* SUPPLIED ENTRIES

——

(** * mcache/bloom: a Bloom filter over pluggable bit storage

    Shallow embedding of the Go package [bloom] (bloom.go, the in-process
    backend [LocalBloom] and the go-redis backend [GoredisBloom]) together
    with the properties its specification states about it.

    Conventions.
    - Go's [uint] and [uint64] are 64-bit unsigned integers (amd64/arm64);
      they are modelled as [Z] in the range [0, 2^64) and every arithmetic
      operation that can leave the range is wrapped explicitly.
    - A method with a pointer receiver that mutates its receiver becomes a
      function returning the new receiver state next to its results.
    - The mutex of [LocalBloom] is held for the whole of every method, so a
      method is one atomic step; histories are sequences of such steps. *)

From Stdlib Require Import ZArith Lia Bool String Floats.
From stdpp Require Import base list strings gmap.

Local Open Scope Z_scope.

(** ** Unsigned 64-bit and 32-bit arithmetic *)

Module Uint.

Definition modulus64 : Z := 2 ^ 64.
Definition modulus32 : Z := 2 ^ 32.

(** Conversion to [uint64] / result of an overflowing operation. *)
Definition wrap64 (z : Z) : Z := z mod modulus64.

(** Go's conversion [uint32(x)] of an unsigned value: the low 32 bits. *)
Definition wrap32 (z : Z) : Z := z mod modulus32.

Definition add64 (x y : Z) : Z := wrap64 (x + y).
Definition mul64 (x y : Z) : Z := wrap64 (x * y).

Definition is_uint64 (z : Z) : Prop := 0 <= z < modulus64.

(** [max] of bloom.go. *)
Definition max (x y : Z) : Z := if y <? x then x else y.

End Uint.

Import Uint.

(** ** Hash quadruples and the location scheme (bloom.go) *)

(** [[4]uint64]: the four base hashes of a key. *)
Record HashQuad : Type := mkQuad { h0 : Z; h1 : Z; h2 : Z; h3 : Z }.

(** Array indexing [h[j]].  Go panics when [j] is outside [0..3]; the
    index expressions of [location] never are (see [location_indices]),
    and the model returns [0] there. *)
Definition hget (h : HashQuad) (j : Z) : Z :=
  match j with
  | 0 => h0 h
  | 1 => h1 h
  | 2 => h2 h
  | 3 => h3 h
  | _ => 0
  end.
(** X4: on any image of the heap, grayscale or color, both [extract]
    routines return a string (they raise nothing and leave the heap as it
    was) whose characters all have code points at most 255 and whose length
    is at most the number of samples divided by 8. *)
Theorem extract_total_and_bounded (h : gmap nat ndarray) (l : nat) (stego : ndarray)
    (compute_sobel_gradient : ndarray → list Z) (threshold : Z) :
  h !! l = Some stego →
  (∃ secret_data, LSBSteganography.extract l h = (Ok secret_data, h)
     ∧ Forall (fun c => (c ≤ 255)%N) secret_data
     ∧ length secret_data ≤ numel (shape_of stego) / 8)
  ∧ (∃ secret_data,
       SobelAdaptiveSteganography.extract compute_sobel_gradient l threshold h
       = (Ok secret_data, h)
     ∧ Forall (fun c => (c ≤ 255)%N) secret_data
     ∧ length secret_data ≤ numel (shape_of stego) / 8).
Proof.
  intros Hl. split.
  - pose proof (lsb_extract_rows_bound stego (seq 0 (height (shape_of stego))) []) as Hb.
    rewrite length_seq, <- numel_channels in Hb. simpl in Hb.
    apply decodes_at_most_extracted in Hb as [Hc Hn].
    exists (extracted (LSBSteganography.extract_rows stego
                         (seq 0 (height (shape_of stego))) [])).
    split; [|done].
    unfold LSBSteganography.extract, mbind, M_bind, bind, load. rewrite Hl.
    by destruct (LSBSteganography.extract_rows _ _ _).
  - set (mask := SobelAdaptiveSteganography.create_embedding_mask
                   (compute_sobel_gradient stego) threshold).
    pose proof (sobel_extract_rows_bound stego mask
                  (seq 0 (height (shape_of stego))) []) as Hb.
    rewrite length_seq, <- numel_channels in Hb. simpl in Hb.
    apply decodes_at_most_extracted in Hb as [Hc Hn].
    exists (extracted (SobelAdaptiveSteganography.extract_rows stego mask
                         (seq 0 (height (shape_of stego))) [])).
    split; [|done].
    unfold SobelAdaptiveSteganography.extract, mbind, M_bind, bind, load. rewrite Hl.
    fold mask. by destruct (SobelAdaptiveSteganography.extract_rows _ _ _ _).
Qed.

——

Give back, exactly as written, the stretch from the line with "Module Uint." through the line with "routines return a", and no other lines from the records above.

* SOLUTION FOR THIS PROBLEM
Module Uint.

Definition modulus64 : Z := 2 ^ 64.
Definition modulus32 : Z := 2 ^ 32.

(** Conversion to [uint64] / result of an overflowing operation. *)
Definition wrap64 (z : Z) : Z := z mod modulus64.

(** Go's conversion [uint32(x)] of an unsigned value: the low 32 bits. *)
Definition wrap32 (z : Z) : Z := z mod modulus32.

Definition add64 (x y : Z) : Z := wrap64 (x + y).
Definition mul64 (x y : Z) : Z := wrap64 (x * y).

Definition is_uint64 (z : Z) : Prop := 0 <= z < modulus64.

(** [max] of bloom.go. *)
Definition max (x y : Z) : Z := if y <? x then x else y.

End Uint.

Import Uint.

(** ** Hash quadruples and the location scheme (bloom.go) *)

(** [[4]uint64]: the four base hashes of a key. *)
Record HashQuad : Type := mkQuad { h0 : Z; h1 : Z; h2 : Z; h3 : Z }.

(** Array indexing [h[j]].  Go panics when [j] is outside [0..3]; the
    index expressions of [location] never are (see [location_indices]),
    and the model returns [0] there. *)
Definition hget (h : HashQuad) (j : Z) : Z :=
  match j with
  | 0 => h0 h
  | 1 => h1 h
  | 2 => h2 h
  | 3 => h3 h
  | _ => 0
  end.
(** X4: on any image of the heap, grayscale or color, both [extract]
    routines return a string (they raise nothing and leave the heap as it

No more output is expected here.